Small lichened statue garden that won me over

Pensive deity

The temple is actually a temple compound, with over a dozen little temples and shrines gradually creeping up a nook in the hillside. There are graveyards tracing further up the hills and the whole thing has a rather soothing feel to it. Easy to see why it’s still a thriving temple area with little trails of monks wandering hither and yon.  Outnumbered wildly (during the day anyway) by the tourists.

These little statuettes were in a little side temple, most of them had tiny 1 yen coins (the ones that weigh about as much as an eyelash) stacked around the statues.


Hunter becomes the hunted

While Tara stalks her pictures sometimes we amuse ourselves by stalking her. This temple was uniquely stock full of moss covered statues, lichen-encrusted lanterns, & small purple flowers just waiting with appropriately Zen patience for their sunbeam to arrive and shine right on them.

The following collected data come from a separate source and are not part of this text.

(** 17 May 2024, 09:03:07, twice within that second, and one second
    later. *)
Definition morning : datetime := mkDatetime 2024 5 17 9 3 7 120.
Definition same_second : datetime := mkDatetime 2024 5 17 9 3 7 870.
Definition next_second : datetime := mkDatetime 2024 5 17 9 3 8 15.

(** A supervisor that tracks one bot whose process does not exit in time. *)
Definition one_stubborn_bot : World :=
  run env_stubborn (boot env_stubborn Missing)
      [OpHandleToken "tokA" true morning].

(** ** Statements of the specification that are compared with the code *)

(** The statement of the specification about [stop_all_bots]: afterwards
    nothing is tracked and the snapshot in the file has no entry. *)
Definition stop_all_empties (env : Env) (file : File) (ops : list Op) : Prop :=
  let w' := snd (stop_all_bots env (run env (boot env file) ops)) in
  get_bot_count w' = (Ok 0, w') /\ entries (snapshot_of (disk w')) = [].

(** The statement of the specification about the process of a removed bot:
    once [remove_bot] returns, the process no longer runs. *)
Definition remove_stops_process (env : Env) (w : World) (id : string) : Prop :=
  forall p, Dict.get id (processes w) = Some p ->
            ~ In (pid p) (alive (snd (remove_bot env id w))).

(** The statement of the specification about a start that fails during
    recovery: the entry whose process fails to start is dropped, and every
    entry whose process would start is tracked.  The [j]-th entry is the
    one whose process would be the [j]-th to be made. *)
Definition recovery_isolates_failures (env : Env) (file : File) : Prop :=
  forall j k v,
    nth_error (entries (snapshot_of file)) j = Some (k, v) ->
    (spawn_ok env j = true ->
       Dict.mem k (processes (boot env file)) = true) /\
    (spawn_ok env j = false ->
       Dict.mem k (entries (tokens (boot env file))) = false).

(* ===================================================================== *)
(** * The validation of a token and the stop keyboard *)
(* ===================================================================== *)

(** What the request [session.get(url)] of [validate_token] ends with:
    it raises, or it returns a response with a status and a body.  [body]
    is what [await response.json()] returns, [None] when that raises. *)
Inductive HttpOutcome : Type :=
| TransportError (e : Exn)
| Response (status : nat) (body : option pyval).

"be vewy vwey qwiet, we're hunting wabbits"

So we arrived in Kamakura, planning to meander down the hill for lunch, but ended up spending several hours in just the one temple at the top of the hill and a mere 100 yards from the train station. Eventually we were driven by hunger (and certainty that none of the abundant plantlife was edible) to speedwalk past the hundreds of other temples between us and lunch in central Kamakura.  This town really must have the highest per capita temple rate in Japan. We’ll definitely be back and any of you who take us up on the free accommodation offer will be dragged there as well. Brace yourselves.  But for that day, we raced the fading light past dozens more temples to get to the big guy himself.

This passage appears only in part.